*Task goal*. Your answer must hold only the lines below from the line containing "intros k _ Hk. unfold cap_mint_untyped_child." through the line containing "apply negb_false_iff in", each reproduced exactly.

*Working data*.
#[global] Instance cap_install_from_root_keeps pid s rs o : Keeps (fun k => (cap_install_from_root k pid s rs o).2).
Proof.
  intros k _ Hk. unfold cap_install_from_root. case_match; [done|]. destruct (t_cspace _); [|done].
  destruct (_ && _); [done|]. serial k.
  refuse; (eapply rinv_untouched; [apply untouched_note|]; by apply (rinv_untouched k)).
Qed.
Lemma cap_install_object_keeps d ty o r b : Keeps (fun k => (cap_install_object k d ty o r b).2).
Proof.
  intros k _ Hk. unfold cap_install_object. serial k. refuse.
  eapply rinv_untouched; [apply untouched_note|]. apply rinv_install; [done|by eapply rinv_untouched].
Qed.
Lemma cap_install_derived_keeps d s ss ty o r : Keeps (fun k => (cap_install_derived_object k d s ss ty o r).2).
Proof.
  intros k _ Hk. unfold cap_install_derived_object. serial k. refuse.
  eapply rinv_untouched; [apply untouched_note|]. apply rinv_install; [done|by eapply rinv_untouched].
Qed.
Lemma cap_install_first_free_keeps d ty o r b : Keeps (fun k => (cap_install_object_first_free k d ty o r b).2).
Proof.
  intros k _ Hk. unfold cap_install_object_first_free. serial k. refuse.
  eapply rinv_untouched; [apply untouched_note|]. apply rinv_inc; [done|]. by apply (rinv_untouched k).
Qed.
#[global] Instance cap_install_reply_keeps pid s g : Keeps (fun k => (cap_install_reply_for k pid s g).2).
Proof.
  intros k _ Hk. unfold cap_install_reply_for. do 2 (case_match; [done|]). serial k. refuse.
  apply rinv_install; [done|by eapply rinv_untouched].
Qed.
#[global] Instance cap_mint_untyped_keeps s d i : Keeps (fun k => (cap_mint_untyped_child k s d i).2).
Proof.
  intros k _ Hk. unfold cap_mint_untyped_child. serial k. refuse.
  apply rinv_install; [done|by eapply rinv_untouched].
Qed.

Lemma rinv_put_dec k l t : rinv k -> rinv (dec_ciu_of (put_cap k l null_cap) t).
Proof. intros Hk. apply rinv_dec. by apply (rinv_untouched k). Qed.
#[global] Instance cap_consume_keeps s : Keeps (fun k => (cap_consume_slot k s).2).
Proof. intros k _ Hk. unfold cap_consume_slot. refuse. by apply rinv_put_dec. Qed.
#[global] Instance cap_consume_of_keeps pid s : Keeps (fun k => (cap_consume_slot_of k pid s).2).
Proof. intros k _ Hk. unfold cap_consume_slot_of. refuse. by apply rinv_put_dec. Qed.

#[global] Instance cap_child_pipe_keeps c d sp s r : Keeps (fun k => (cap_install_child_pipe_end k c d sp s r).2).
Proof.
  intros k _ Hk. unfold cap_install_child_pipe_end. do 4 (case_match; [done|]). serial k. refuse.
  match goal with H : pipe_end_ref ?ps ?o ?w = _ |- _ =>
    pose proof (pipe_end_ref_wf ps o w) as HW; rewrite H in HW; cbn [snd] in HW end.
  apply rinv_inc.
  - match goal with H : slot_null _ _ && _ = false, H' : negb (slot_null _ _) = false |- _ =>
      apply negb_false_iff in H'; rewrite H' in H; exact H end.
  - match goal with |- rinv (put_cap (set_pipes ?a ?b) _ _) => apply (rinv_untouched (set_pipes a b)); [done|] end.
    apply rinv_pipes; [|by eapply rinv_untouched].
    apply HW. rewrite (proj2 Hs). apply Hk.
Qed.

(** ** Revocation and release *)
#[global] Instance cap_revoke_exact_keeps slot : Keeps (fun k => (cap_revoke_exact k slot).2).
Proof.
  intros k Hm Hk. unfold cap_revoke_exact. do 4 (case_match; [done|]).
  set (st0 := mk_rs k.(mem) k.(caps_in_use) (Some empty_tally)).
  set (r := if (_ =? CAP_REVOCATION) && _ then _ else _).
  assert (only_empties st0 r.1) as HA.
  { unfold r. case_match; [|done]. apply rust_cap_revoke_empties. apply Hm. }
  destruct r as [st1 slot1]. cbn [fst] in HA.
  pose proof (rust_cap_revoke_global_empties (Some (cur_array k)) (cur_size k) slot1
    (if bool_decide (cur_array k = CRoot) then None else Some k.(cur)) (revoke_spaces k) st1
    (only_empties_unmarked _ _ HA (mi_unmarked _ Hm))) as HB.
  destruct (rust_cap_revoke_global _ _ _ _ _ _) as [ok st2]. cbn [snd] in HB.
  pose proof (transitivity HA HB) as HC.
  pose proof (pipe_release_revoked_ends_wf k.(pipes) st2.(rs_tally)) as HP.
  destruct (pipe_release_revoked_ends _ _) as [exact ps]. cbn [snd] in HP |- *. apply rinv_gc.
  eapply (rinv_untouched (set_pipes (set_ciu (set_mem k st2.(rs_mem)) st2.(rs_ciu)) ps)); [done|].
  apply rinv_pipes.
  - apply HP; [|apply Hk]. apply (oe_tally _ _ HC). intros cells j [= <-]. apply empty_tally_nonneg.
  - apply (rinv_ciu (set_mem k st2.(rs_mem))); [exact (oe_ciu _ _ HC)|]. by apply (rinv_untouched k).
Qed.
#[global] Instance cap_revoke_keeps slot : Keeps (fun k => (cap_revoke k slot).2).
Proof.
  intros k Hm Hk. unfold cap_revoke. pose proof (cap_revoke_exact_keeps slot k Hm Hk) as H. cbv beta in H.
  destruct (cap_revoke_exact k slot) as [[? ?] ?]. exact H.
Qed.
#[global] Instance cap_move_keeps d s : Keeps (fun k => (cap_move k d s).2).
Proof.
  intros k Hm Hk. unfold cap_move. pose proof (cap_transfer_keeps d s k Hm Hk) as H.
  pose proof (msteps_minv _ _ _ (cap_transfer_op (p:=PUser) d s k Hm) Hm) as HM. cbv beta in H, HM.
  destruct (cap_transfer k d s) as [ok k1]. cbn [snd] in H, HM. destruct ok; [|done].
  by apply cap_revoke_keeps.
Qed.

#[global] Instance release_keeps id collect : Keeps (fun k => release_cspace k id collect).
Proof.
  intros k _ Hk. unfold release_cspace. cbv zeta.
  assert (forall k', rinv k' -> rinv (if collect then kobj_gc_locked k' else k')) as HG.
  { intros k' Hk'. destruct collect; [by apply rinv_gc|done]. }
  apply HG. destruct (_ && _); [|done]. match goal with |- rinv (set_ciu ?x _) => set (k1 := x) end.
  assert (untouched k k1) as HU by (unfold k1; by destruct (t_cspace _)).
  apply (rinv_ciu k1); [|by eapply rinv_untouched]. intros t. rewrite zget_zset. case_bool_decide; [|done].
  pose proof (ri_quota _ (rinv_untouched _ _ HU Hk) t). lia.
Qed.

(** ** Fork and pipes *)
Lemma clone_slots_keeps pc cc csz child copied ss :
  Keeps (fun k => (clone_slots k pc cc csz child copied ss).2).
Proof.
  revert copied. induction ss as [|s ss IH]; intros copied k Hm Hk; [done|].
  cbn [clone_slots]. destruct (_ || _); [by apply IH|]. destruct (over_quota _ _) eqn:EQ; [done|].
  set (r := rust_cap_grant_into _ _ _ _ _ _ _).
  pose proof (rinv_derived k child (slot_null k (cc, s)) r) as H. rewrite EQ, andb_false_r in H.
  specialize (H eq_refl Hk).
  assert (rtc (mstep PCopy) (ms k) (ms (derived k child (slot_null k (cc, s)) r).2)) as HS.
  { apply derived_op. intros m ns. by apply grant_step. }
  destruct (derived _ _ _ _) as [ok k1]. cbn [snd] in H, HS. apply IH; [by eapply msteps_minv|done].
Qed.
Lemma count_forked_keeps c : Keeps (fun k => (pipe_count_forked_ends k c).2).
Proof.
  intros k _ Hk. unfold pipe_count_forked_ends. case_match; [done|]. destruct (t_cspace _); [|done]. cbv zeta.
  destruct (negb _); [done|]. apply rinv_pipes; [|done]. destruct Hk as [_ Hp]. revert Hp. generalize k.(pipes).
  induction (filter _ _) as [|s ss IH]; intros ps Hps; [done|].
  cbn [foldl]. apply IH. by apply pipe_end_ref_wf.
Qed.
#[global] Instance cap_clone_keeps p c : Keeps (fun k => (cap_clone_cspace k p c).2).
Proof.
  intros k Hm Hk. unfold cap_clone_cspace. do 3 (case_match; [done|]).
  destruct (t_cspace (task_at k p)) as [pc|]; [|done].
  destruct (t_cspace (task_at k c)) as [cc|]; [|done]. cbv zeta. set (ss := seqZ _ _). clearbody ss.
  pose proof (clone_slots_keeps pc cc (task_size (task_at k c)) c 0 ss k Hm Hk) as HC.
  pose proof (msteps_minv _ _ _ (clone_slots_op pc cc (task_size (task_at k c)) c 0 ss k Hm) Hm) as HM.
  cbv beta in HC, HM. destruct (clone_slots _ _ _ _ _ _ _) as [[n|] k1]; [|exact HC]. cbn [snd] in HC, HM.
  pose proof (count_forked_keeps c k1 HM HC) as HF. cbv beta in HF.
  destruct (pipe_count_forked_ends k1 c) as [ok k2]. by destruct ok.
Qed.

Lemma close_passes_keeps n t sz : Keeps (fun k => close_passes n k t sz).
Proof.
  induction n as [|n IH]; intros k Hm Hk; [done|]. cbn [close_passes].
  destruct (close_pass k t sz) as [k1|] eqn:E; [|done]. revert E. unfold close_pass.
  destruct (t_cspace _) as [c|]; [|done]. destruct (find_index _ _ _) as [s|]; [|done].
  pose proof (cap_consume_of_keeps t s k Hm Hk) as HC.
  pose proof (msteps_minv _ _ _ (cap_consume_of_op (p:=PUser) t s k Hm) Hm) as HM. cbv beta in HC, HM.
  destruct (cap_consume_slot_of k t s) as [[ok prev] k2]. cbn [snd] in HC, HM.
  do 2 (case_match; [try done; intros [= <-]; by apply IH|]). intros [= <-].
  apply IH; [exact HM|]. apply rinv_pipes; [|done]. apply pipe_end_unref_wf, HC.
Qed.
#[global] Instance pipe_close_task_keeps t : Keeps (fun k => pipe_close_task_ends k t).
Proof.
  intros k Hm Hk. unfold pipe_close_task_ends. case_match; [done|]. case_match; [|done].
  by apply close_passes_keeps.
Qed.

#[global] Instance h_pipe_close_keeps s : Keeps (fun k => (h_pipe_close k s).2).
Proof.
  intros k Hm Hk. unfold h_pipe_close. pose proof (cap_consume_of_keeps k.(cur) (u32 s) k Hm Hk) as HC.
  cbv beta in HC. destruct (cap_consume_slot_of _ _ _) as [[ok prev] k2]. cbn [snd] in HC.
  case_match; [done|]. apply rinv_pipes; [|done]. apply pipe_end_unref_wf, HC.
Qed.
#[global] Instance h_pipe_read_keeps s len cp : Keeps (fun k => (h_pipe_read k s len cp).2).
Proof.
  intros k _ Hk. unfold h_pipe_read, pipe_io_read. cbv zeta. set (n := if _ <? _ then _ else _).
  assert (0 <= n) as Hn by (unfold n; case_match; [done|apply u32_range]).
  destruct (cap_lookup _ _ _ _) as [l|]; [|by case_match].
  pose proof (pipe_read_bytes_wf k.(pipes) (cap_at k.(mem) l).(object) n (ri_pipes _ Hk) Hn) as HW.
  destruct (pipe_read_bytes _ _ _) as [[rc bytes] ps]. cbn [snd] in HW. case_match; by apply rinv_pipes.
Qed.
#[global] Instance h_pipe_write_keeps s len u cp : Keeps (fun k => (h_pipe_write k s len u cp).2).
Proof.
  intros k _ Hk. unfold h_pipe_write, pipe_io_write. do 2 (case_match; [done|]).
  destruct (cap_lookup _ _ _ _) as [l|]; [|done]. set (src := u <$> _).
  pose proof (pipe_write_bytes_wf k.(pipes) (cap_at k.(mem) l).(object) src (ri_pipes _ Hk)) as HW.
  destruct (pipe_write_bytes _ _ _) as [rc ps]. cbn [snd] in HW. by apply rinv_pipes.
Qed.
#[global] Instance h_pipe_keeps : Keeps (fun k => (h_pipe k).2).
Proof.
  intros k Hm Hk. unfold h_pipe. destruct (t_cspace _) as [c|]; [|done].
  pose proof (pipe_alloc_wf _ (ri_pipes _ Hk)) as HA. destruct (pipe_alloc _) as [obj ps]. cbn [snd] in HA.
  cbv zeta. case_match; [by apply rinv_pipes|].
  set (k1 := set_pipes (set_pipes (set_pipes k ps) _) _).
  assert (rinv k1) as H1 by (apply rinv_pipes; [by do 2 apply pipe_end_ref_wf|by do 2 (apply rinv_pipes; [try apply pipe_end_ref_wf; done|])]).
  change (minv (ms k1)) in Hm. clearbody k1.
  assert (forall k, rinv k -> rinv (set_pipes k (pipe_end_unref (pipe_end_unref k.(pipes) obj false) obj true))) as HU.
  { intros k' Hk'. apply rinv_pipes; [|done]. do 2 apply pipe_end_unref_wf. apply Hk'. }
  pose proof (cap_install_first_free_keeps CAP_DYNAMIC_FLOOR CAP_PIPE obj (CAP_RIGHT_READ + CAP_RIGHT_REVOKE) 0 k1 Hm H1) as H2.
  pose proof (msteps_minv _ _ _ (cap_install_first_free_op CAP_DYNAMIC_FLOOR CAP_PIPE obj
    (CAP_RIGHT_READ + CAP_RIGHT_REVOKE) eq_refl k1 Hm) Hm) as HM2. cbv beta in H2, HM2.
  destruct (cap_install_object_first_free _ _ _ _ _ _) as [[rs|] k2]; [|by apply HU]. cbn [snd] in H2, HM2.
  pose proof (cap_install_first_free_keeps CAP_DYNAMIC_FLOOR CAP_PIPE obj (CAP_RIGHT_WRITE + CAP_RIGHT_REVOKE) 0 k2 HM2 H2) as H3.
  pose proof (msteps_minv _ _ _ (cap_install_first_free_op CAP_DYNAMIC_FLOOR CAP_PIPE obj
    (CAP_RIGHT_WRITE + CAP_RIGHT_REVOKE) eq_refl k2 HM2) HM2) as HM3. cbv beta in H3, HM3.
  destruct (cap_install_object_first_free _ _ _ _ _ _) as [[ws|] k3]; [done|]. cbn [snd] in H3, HM3.
  pose proof (cap_consume_of_keeps k3.(cur) rs k3 HM3 H3) as H4. cbv beta in H4.
  destruct (cap_consume_slot_of _ _ _) as [[ok prev] k4]. by apply HU.
Qed.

*The completed task*.
  intros k _ Hk. unfold cap_mint_untyped_child. serial k. refuse.
  apply rinv_install; [done|by eapply rinv_untouched].
Qed.

Lemma rinv_put_dec k l t : rinv k -> rinv (dec_ciu_of (put_cap k l null_cap) t).
Proof. intros Hk. apply rinv_dec. by apply (rinv_untouched k). Qed.
#[global] Instance cap_consume_keeps s : Keeps (fun k => (cap_consume_slot k s).2).
Proof. intros k _ Hk. unfold cap_consume_slot. refuse. by apply rinv_put_dec. Qed.
#[global] Instance cap_consume_of_keeps pid s : Keeps (fun k => (cap_consume_slot_of k pid s).2).
Proof. intros k _ Hk. unfold cap_consume_slot_of. refuse. by apply rinv_put_dec. Qed.

#[global] Instance cap_child_pipe_keeps c d sp s r : Keeps (fun k => (cap_install_child_pipe_end k c d sp s r).2).
Proof.
  intros k _ Hk. unfold cap_install_child_pipe_end. do 4 (case_match; [done|]). serial k. refuse.
  match goal with H : pipe_end_ref ?ps ?o ?w = _ |- _ =>
    pose proof (pipe_end_ref_wf ps o w) as HW; rewrite H in HW; cbn [snd] in HW end.
  apply rinv_inc.
  - match goal with H : slot_null _ _ && _ = false, H' : negb (slot_null _ _) = false |- _ =>
      apply negb_false_iff in H'; rewrite H' in H; exact H end.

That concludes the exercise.